The actors from the Dreamweavers theater group were all crammed into his small flat in Twickenham for another read-through of the play. There were only three of them, but all were a mainstay of Aidan’s work and loyal to his direction. And after all, new plays were put on with smaller and smaller casts these days. Ben-Hur was unlikely to be shown in a London theater anymore; patrons were lucky if they got a full Twelve Angry Men. For each of Aidan’s productions—and there’d been an impressive dozen of them since he left drama school six years ago—the company did the initial readings and editing over casual evenings at Aidan’s flat, then followed up with rehearsals at the local pub, the Plough, or a nearby school where one of Wendy’s many nephews taught. When the play was finally ready to be performed, they hired the tiny function room upstairs at the pub. It wasn’t the ideal venue, with raucous laughter echoing from the bar below and the frequent groaning of the toilet block’s plumbing, but Aidan and his troupe had done their apprenticeship with pride, with plans to break into off–West End one day.
But now what?
He felt nauseous. Now they’d be back to square one, begging the use of the school hall and pub function room, performing on carpets ingrained with beer or against a backdrop of an atlas of the world and the latest GCSE results.
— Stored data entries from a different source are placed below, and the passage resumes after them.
(* ===== verification/ScriptsThms.v ===== *)
(** * What the scripts establish

    The batch the helper signs is the one the settlement engine recovers; the
    seed script funds every trader; the deposit smoke test passes on a correctly
    deployed chain and stops at the first wrong balance.  The statements are
    about every token, chain library and clock that keep the documented laws. *)
From S2P Require Import Prelude JsNum JsText JsColl Evm Contracts ChainSteps PositionThms VaultThms Scripts.
From Stdlib Require Import Ascii.
#[local] Open Scope Z_scope.

Section digest.
Context `{Crypto}.

(** The words of a fill are in range, as its Solidity types say. *)
Definition fill_words_ok (f : Fill) : bool :=
  is_uint (f_user f) && is_uint (f_marketId f) && is_uint (f_priceX18 f).

Lemma int_word_uint x : is_uint x = true -> int_word x = x.
Proof. intros Hx%is_uint_iff. unfold int_word, UMAX in *. apply Z.mod_small. lia. Qed.

Lemma fill_types : encodeType TYPES "Fill" = FILL_TYPE.
Proof. reflexivity. Qed.

Lemma batch_types : encodeType TYPES "Batch" = BATCH_TYPE.
Proof. reflexivity. Qed.

Lemma encode_fill f : fill_words_ok f = true -> encode_value TYPES (fill_value f) "Fill" = hashFill f.
Proof.
  intros Hf. unfold fill_words_ok in Hf. bool_to_prop.
  change (keccak_words [keccak_text (encodeType TYPES "Fill"); int_word (f_user f); int_word (f_marketId f);
    int_word (f_sizeDelta f); int_word (f_priceX18 f); int_word (f_fee f)] = hashFill f).
  rewrite fill_types. unfold hashFill.
  by rewrite (int_word_uint (f_user f)), (int_word_uint (f_marketId f)), (int_word_uint (f_priceX18 f)).
Qed.

Lemma digest_agrees (at_ : Addresses) (fills : list Fill) (nonce deadline : Z) :
  is_uint nonce = true -> is_uint deadline = true -> forallb fill_words_ok fills = true ->
  eip712_digest (batch_typed_data (a_chainid at_) (a_engine at_) fills nonce deadline)
  = batch_digest at_ fills nonce deadline.
Proof.
  intros Hn Hd Hf. unfold eip712_digest, batch_digest, batch_typed_data. cbn [td_domain td_types td_message td_primaryType].
  f_equal.
  change (keccak_words [keccak_text (encodeType TYPES "Batch"); int_word nonce; int_word deadline;
    keccak_words (map (fun v => encode_value TYPES v "Fill") (map fill_value fills))]
    = keccak_words [BATCH_TYPEHASH; nonce; deadline; hashFills fills]).
  rewrite batch_types, !int_word_uint by done. unfold hashFills. rewrite map_map.
  erewrite (map_ext_in _ hashFill); [done|]. intros f Hin. apply encode_fill.
  rewrite forallb_forall in Hf. by apply Hf.
Qed.

(** C22: The typed data signBatch hands to the wallet hashes, by the EIP-712
    rules, to exactly the digest SettlementEngine.applyBatch recovers the
    signer from: the type strings agree, and so do the encodings of the domain,
    the nonce, the deadline and every fill. *)
Theorem signed_digest_is_settled_digest (at_ : Addresses) (fills : list Fill) (nonce deadline : Z) :
  is_uint nonce = true -> is_uint deadline = true -> forallb fill_words_ok fills = true ->
  eip712_digest (batch_typed_data (a_chainid at_) (a_engine at_) fills nonce deadline)
  = batch_digest at_ fills nonce deadline.
Proof. apply digest_agrees. Qed.

End digest.

Section runs.
Context {T : Type} `{Erc20 T, !Erc20Laws T, OzMath, !OzMathLaws, Crypto, !Viem, !ViemLaws}.
Context (tick : World T -> N * N).
Implicit Types (w : World T) (s : Run T).

(** ** Single transactions that go through *)

(** What none of the transactions of an account touches. *)
Definition frame_of w := (w_at w, w_positions w, w_oracle w, w_markets w, w_engine w, w_counterparty w,
  v_SETTLEMENT_ENGINE (w_vault w), v_LIQUIDATION_ENGINE (w_vault w)).

(** The books around one account: its vault balance, its tokens, the vault's
    allowance from it, the token supply, the deposits and the vault's tokens. *)
Record books (user : Address) w (vb ub al su total vt : Z) : Prop := {
  bk_vault : vault_balance w user = vb;
  bk_token : balanceOf (w_token w) user = ub;
  bk_allow : allowance (w_token w) user (a_vault (w_at w)) = al;
  bk_supply : totalSupply (w_token w) = su;
  bk_total : v_totalDeposits (w_vault w) = total;
  bk_custody : vault_tokens w = vt;
}.

(** From [w] to [w']: only the account's books and the clock moved. *)
Record account_step (user : Address) w w' : Prop := {
  as_frame : frame_of w' = frame_of w;
  as_vault : forall u, u <> user -> vault_balance w' u = vault_balance w u;
  as_token : forall u, u <> user -> u <> a_vault (w_at w) -> balanceOf (w_token w') u = balanceOf (w_token w) u;
  as_time : w_timestamp w <= w_timestamp w';
}.

Lemma account_step_trans user w1 w2 w3 :
  account_step user w1 w2 -> account_step user w2 w3 -> account_step user w1 w3.
Proof.
  intros [F1 V1 T1 C1] [F2 V2 T2 C2]. assert (w_at w2 = w_at w1) as Ha by (unfold frame_of in F1; congruence).
  split; [congruence| | |lia].
  - intros u Hu. rewrite V2, V1; done.
  - intros u Hu Hv. rewrite T2, T1; try done. by rewrite Ha.
Qed.

Lemma mint_run user n w vb ub al su total vt : books user w vb ub al su total vt ->
  user <> 0 -> user <> a_vault (w_at w) -> 0 <= n -> su + n <= UMAX ->
  exists w', mint user n w = inr (tt, w') /\ account_step user w w' /\ w_timestamp w' = w_timestamp w /\
    books user w' vb (ub + n) al (su + n) total vt.
Proof.
  intros [Hv Hu Ha Hs Ht Hc] Hu0 Huv Hn Hsu. subst.
  destruct (tk_mint_total user n (w_token w)) as [t Et]; [done|done|done|].
  exists (with_token t w). split; [unfold mint, run_token; by rewrite Et|].
  pose proof (tk_mint_balance _ _ _ _ Et) as Hb.
  split; [|split; [done|]]; split; try done; cbn.
  - intros u Hne _. rewrite Hb, bool_decide_false by done. lia.
  - rewrite Hb, bool_decide_true by done. done.
  - apply (tk_mint_allowance _ _ _ _ Et).
  - apply (tk_mint_supply _ _ _ _ Et).
  - unfold vault_tokens. cbn. rewrite Hb, bool_decide_false by done. lia.
Qed.

Lemma approve_run user n w vb ub al su total vt : books user w vb ub al su total vt ->
  user <> 0 -> a_vault (w_at w) <> 0 ->
  exists w', approve user (a_vault (w_at w)) n w = inr (tt, w') /\ account_step user w w' /\
    w_timestamp w' = w_timestamp w /\ books user w' vb ub n su total vt.
Proof.
  intros [Hv Hu Ha Hs Ht Hc] Hu0 Hv0. subst.
  destruct (tk_approve_total user (a_vault (w_at w)) n (w_token w)) as [t Et]; [done|done|].
  exists (with_token t w). split; [unfold approve, run_token; by rewrite Et|].
  destruct (tk_approve_frame _ _ _ _ _ Et) as [Hsu Hb].
  split; [|split; [done|]]; split; try done; cbn; auto.
  - apply (tk_approve_allowance _ _ _ _ _ Et).
  - unfold vault_tokens. cbn. by rewrite Hb.
Qed.

Lemma deposit_run user n w vb ub al su total vt : books user w vb ub al su total vt ->
  user <> 0 -> a_vault (w_at w) <> 0 -> user <> a_vault (w_at w) -> 0 < n <= ub -> n <= al ->
  0 <= vb -> 0 <= total -> vb + n <= UMAX -> total + n <= UMAX ->
  exists w' al', deposit user n w = inr (tt, w') /\ account_step user w w' /\ w_timestamp w' = w_timestamp w /\
    books user w' (vb + n) (ub - n) al' su (total + n) (vt + n).
Proof.
  intros [Hv Hu Ha Hs Ht Hc] Hu0 Hv0 Huv Hn Hal Hvb Htot Hmax1 Hmax2. subst.
  destruct (tk_transferFrom_total (a_vault (w_at w)) user (a_vault (w_at w)) n (w_token w)) as [t Et];
    [done|done|done|lia|done|].
  pose proof (tk_transferFrom_balance _ _ _ _ _ _ Et) as Hb. unfold shift_balance in Hb.
  assert (Hr1 : is_uint (vault_balance w user + n) = true) by (apply is_uint_iff; lia).
  assert (Hr2 : is_uint (v_totalDeposits (w_vault w) + n) = true) by (apply is_uint_iff; lia).
  eexists (with_vault (with_balances (<[user := vault_balance w user + n]> (v_balances (w_vault w)))
    (v_totalDeposits (w_vault w) + n) (w_vault w)) (with_token t w)), _.
  split; [|split; [|split; [done|]]].
  - unfold deposit. rewrite (bind_run (gets _) _ _ _ _ eq_refl).
    rewrite (bind_run (require _ _) _ w tt w) by (unfold require, revert_if; by replace (0 <? n) with true by lia).
    rewrite (bind_run (run_token _) _ w tt (with_token t w)) by (unfold run_token; by rewrite Et).
    rewrite (bind_run (gets _) _ _ _ _ eq_refl). cbn [w_vault with_token]. fold (vault_balance w user).
    rewrite (bind_run (uadd (vault_balance w user) n) _ _ _ _ (checked_run is_uint _ _ Hr1)).
    by rewrite (bind_run (uadd (v_totalDeposits (w_vault w)) n) _ _ _ _ (checked_run is_uint _ _ Hr2)).
  - split; try done; cbn.
    + intros u Hne. unfold vault_balance. cbn. by rewrite mget_insert_ne.
    + intros u Hne Hnv. rewrite Hb, !bool_decide_false by done. lia.
  - split; cbn; try done.
    + unfold vault_balance. cbn. by rewrite mget_insert_eq.
    + rewrite Hb, bool_decide_false, bool_decide_true by done. lia.
    + apply (tk_transferFrom_supply _ _ _ _ _ _ Et).
    + unfold vault_tokens. cbn. rewrite Hb, bool_decide_true, bool_decide_false by done. lia.
Qed.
“What’s up, Shakespeare?” Titus Regis bellowed from over on the sofa, where he was squashed up against the youngest member of the troupe, Simon Scot. Titus looked as if he was enjoying both the proximity to young blood and Simon’s nervous hero worship, even if the latter had never been acknowledged publicly.
Titus was Aidan’s leading man: tall, dark, and striking, in his midforties, with a small horse-breeding farm in Surrey. Aidan could totally imagine him roaring out commands across the paddock, because Titus’s voice rarely needed amplification. Whatever its effect on stage, it was really useful for getting served in a crowded pub.
“Nothing’s up,” Aidan said. He shoved the letter into his jeans pocket.
“Crap,” Titus boomed.
Beside him, Simon winced and clutched his copy of the script all the more tightly, his adoring gaze fixed on Titus.
“Darling….” Wendy fluttered with concern at Aidan’s side. She was a gorgeous, middle-aged woman who struggled with playing maternal parts instead of her previous career performing pretty ingenues, however much Aidan praised her on her natural beauty. If they were out and about together in town, he had to steer her away from salons offering Botox injections. Though he was a bloody sight more tactful than Titus, who was fond of saying, “At least it’s not the ugly sister for you yet!”
“I mean it. Everything’s fine,” he reassured her.
But it wasn’t. He felt completely shaken. He had relied totally on the London gig to be his first step toward the West End. It wasn’t as if he had aspirations for the London Palladium. His plays were gentle, witty comedies based on domestic life rather than overblown, glamorous musicals, but he’d have been thrilled to get a pitch in a real commercial theater. And his work was just starting to get a name for quality and wit after some complimentary reviews in the London suburban press.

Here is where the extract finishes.